Your assignment »
When you reach the line containing "(** What [covered] says of a loaded link. *)" in the entries below, start writing out each line exactly, and stop after the line containing "Definition sharer (l".

Entries provided »

━━━━━━━━

(** * Loading *)
Lemma creator_Some a l u : creator a l = Some u <->
  users (dir a) !! sl_created_by l = Some u /\ may_enter (dir a) (sl_created_by l) (sl_system l) = true.
Proof.
  unfold creator, may_enter. destruct (users (dir a) !! sl_created_by l) as [v|]; [|naive_solver].
  destruct (negb _ && _); naive_solver.
Qed.
Definition loaded (a : access) (id : Z) (l : link_row) (u : user) : shareLinkLoaded :=
  Loaded id (sl_system l) (sl_created_by l) (bool_decide (u_role u = "admin")) (sl_label l)
    (sql_trim (default "" (pr_display_name <$> profiles a !! sl_created_by l)))
    (sl_visibility l) (sl_docs l) (sl_password l) (sl_expires_at l).
Lemma loadShareByToken_Some now a publicOnly token x : loadShareByToken now a publicOnly token = Some x ->
  String.length token = 64%nat /\ exists id l u, share_links a !! id = Some l /\ sl_token l = token /\ creator a l = Some u /\
    (publicOnly = true -> sl_visibility l = shareVisibilityPublic) /\ link_expired now l = false /\ x = loaded a id l u.
Proof.
  unfold loadShareByToken. destruct (negb _) eqn:El; [done|]. apply negb_false_iff, Nat.eqb_eq in El.
  intros H. split; [done|]. revert H.
  destruct (filter _ _) as [|[id l] rest] eqn:E; [done|].
  assert (Hin : (id, l) ∈ filter (fun x : Z * link_row => sl_token x.2 = token) (map_to_list (share_links a))) by (rewrite E; left).
  apply list_elem_of_filter in Hin as [Ht Hin]. apply elem_of_map_to_list in Hin.
  destruct (creator a l) as [u|] eqn:Eu; [|done]. destruct (publicOnly && _) eqn:Ep; [done|]. destruct (link_expired now l) eqn:Ee; [done|].
  intros [= <-]. exists id, l, u. split_and!; try done. intros ->. by apply andb_false_iff in Ep as [?|Ep%negb_false_iff%bool_decide_eq_true].
Qed.
(** With tokens that are not taken twice, the row of the token decides. *)
Lemma loadShareByToken_row now a publicOnly id l : unique sl_token (share_links a) -> share_links a !! id = Some l ->
  String.length (sl_token l) = 64%nat ->
  loadShareByToken now a publicOnly (sl_token l) =
    match creator a l with
    | Some u => if publicOnly && negb (bool_decide (sl_visibility l = shareVisibilityPublic)) then None
                else if link_expired now l then None else Some (loaded a id l u)
    | None => None
    end.
Proof.
  intros U Hl Hlen. unfold loadShareByToken. rewrite Hlen. cbn [Nat.eqb negb]. destruct (filter _ _) as [|[id' l'] rest] eqn:E.
  - assert (Hin : (id, l) ∈ filter (fun x : Z * link_row => sl_token x.2 = sl_token l) (map_to_list (share_links a))).
    { apply list_elem_of_filter. split; [done|]. by apply elem_of_map_to_list. }
    rewrite E in Hin. by apply not_elem_of_nil in Hin.
  - assert (Hin : (id', l') ∈ filter (fun x : Z * link_row => sl_token x.2 = sl_token l) (map_to_list (share_links a))) by (rewrite E; left).
    apply list_elem_of_filter in Hin as [Ht Hin]. apply elem_of_map_to_list in Hin. cbn in Ht.
    assert (id' = id) as -> by (by eapply U). rewrite Hl in Hin. by injection Hin as <-.
Qed.

(** * Serving *)

(** What [covered] says of a loaded link. *)
Lemma covered_loaded a id l u f : covered (loaded a id l u) f = true <->
  fl_trashed f = false /\ fl_system f = sl_system l /\ (u_role u = "admin" \/ fl_owner f = sl_created_by l).
Proof. unfold covered. cbn. rewrite !andb_true_iff, orb_true_iff, negb_true_iff, !Z.eqb_eq, bool_decide_eq_true. tauto. Qed.
(** The creator of a link as an actor of the decision layer. *)
Definition sharer (l : link_row) (u : user) : Authz.Principal :=
  Authz.MkPrincipal (sl_created_by l) (u_role u) "user" [] (sl_system l) 0.
Lemma sharer_can d a id l u f docID want : Authz.dir d = dir a -> documents d !! docID = Some (Document (fl_system f) (fl_owner f)) ->
  sl_created_by l <> 0 -> creator a l = Some u -> covered (loaded a id l u) f = true ->
  is_ok (can d (sharer l u) KindDocument docID want) = true.
Proof.
  intros Hd Hdoc H0 (Hu & He)%creator_Some (_ & Hs & Ho)%covered_loaded. rewrite can_member by done.
  rewrite (document_boundary _ _ _ _ Hdoc), (proj2 (holds_boundary _ _ _)).
  - rewrite andb_true_l. apply andb_true_iff. split; [apply negb_true_iff, Z.eqb_neq; done|]. apply orb_true_iff; left. apply orb_true_iff.
    destruct Ho as [Ho|Ho]; [left; by apply bool_decide_eq_true|right]. apply bool_decide_eq_true.
    unfold loadOwner. change (ownerColumnFor KindDocument) with (Some ("owner_id", "documents")). cbv iota.
    unfold select_owner. rewrite bool_decide_eq_true_2 by done. rewrite Hdoc. cbn. by rewrite Ho.
  - unfold boundary_ok. cbn. split; [by right|]. split; [by left|]. rewrite Hd. by apply may_enter_spec in He; rewrite <- Hs in He.
Qed.

(** What a recipient has shown for a password. *)
Definition proven (now : Z) (l : link_row) (x : shareLinkLoaded) (token : string) (r : recipient) : Prop :=
  match sl_password l with
  | None => True
  | Some h =>
      (rc_password r <> "" /\ exists v, verifier = Some v /\ v h (rc_password r) = true)
      \/ (rc_password r = "" /\ exists c, rc_cookie r = Some c /\ validShareUnlockToken mac x token c now = true)
  end.
Lemma verifyShareAccess_Ok now a id l u token r :
  is_ok (verifyShareAccess mac verifier now (loaded a id l u) token r) = true <-> proven now l (loaded a id l u) token r.
Proof.
  unfold verifyShareAccess, proven. cbn. destruct (sl_password l) as [h|] eqn:Eh; [|done].
  destruct (decide (rc_password r = "")) as [E|E].
  - rewrite (bool_decide_eq_true_2 _ E). cbn. destruct (rc_cookie r) as [c|]; [destruct (validShareUnlockToken _ _ _ _ _) eqn:Ec|];
      (split; [try done; intros _; right; eauto|intros [[? _]|(_ & c' & [= <-] & Hc)]; try done; congruence]).
  - rewrite (bool_decide_eq_false_2 _ E). cbn. unfold verifySharePassword. cbn. rewrite Eh, (bool_decide_eq_false_2 _ E).
    destruct verifier as [v|]; [destruct (v h _) eqn:Ev|];
      (split; [try done; intros _; left; eauto|intros [(_ & v' & [= <-] & Hv)|[? _]]; try done; congruence]).
Qed.
Definition blob_of (f : file_row) : string :=
  match fl_decrypted f with Some b => if bool_decide (b = "") then fl_original f else b | None => fl_original f end.
Lemma download_Ok now a publicOnly token doc_id r x :
  getSharePublicDownload mac verifier now a publicOnly token doc_id r = Ok x <->
  exists l docID f, loadShareByToken now a publicOnly token = Some l /\ ParseInt doc_id = Ok docID /\
    is_ok (verifyShareAccess mac verifier now l token r) = true /\ docID ∈ ll_docIDs l /\ files a !! docID = Some f /\
    covered l f = true /\ blob_of f <> "" /\ x = (blob_of f, or_else "application/octet-stream" (default "" (fl_mime f)), fl_title f).
Proof.
  unfold getSharePublicDownload. split.
  - destruct (loadShareByToken _ _ _ _) as [l|]; [|done]. destruct (ParseInt doc_id) as [docID|]; [|done].
    destruct (is_ok _) eqn:Ev; [|done]. destruct (bool_decide (docID ∈ _)) eqn:Ed; [|done]. apply bool_decide_eq_true in Ed.
    destruct (files a !! docID) as [f|] eqn:Ef; [|done]. destruct (covered l f) eqn:Ec; [|done].
    change (match fl_decrypted f with Some b => if bool_decide (b = "") then fl_original f else b | None => fl_original f end) with (blob_of f).
    case_bool_decide; [done|]. intros [= <-]. by exists l, docID, f.
  - intros (l & docID & f & -> & -> & -> & Hd & -> & -> & Hb & ->). rewrite (bool_decide_eq_true_2 _ Hd).
    change (match fl_decrypted f with Some b => if bool_decide (b = "") then fl_original f else b | None => fl_original f end) with (blob_of f).
    by rewrite (bool_decide_eq_false_2 _ Hb).
Qed.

━━━━━━━━

Your response »
(** What [covered] says of a loaded link. *)
Lemma covered_loaded a id l u f : covered (loaded a id l u) f = true <->
  fl_trashed f = false /\ fl_system f = sl_system l /\ (u_role u = "admin" \/ fl_owner f = sl_created_by l).
Proof. unfold covered. cbn. rewrite !andb_true_iff, orb_true_iff, negb_true_iff, !Z.eqb_eq, bool_decide_eq_true. tauto. Qed.
(** The creator of a link as an actor of the decision layer. *)
Definition sharer (l : link_row) (u : user) : Authz.Principal :=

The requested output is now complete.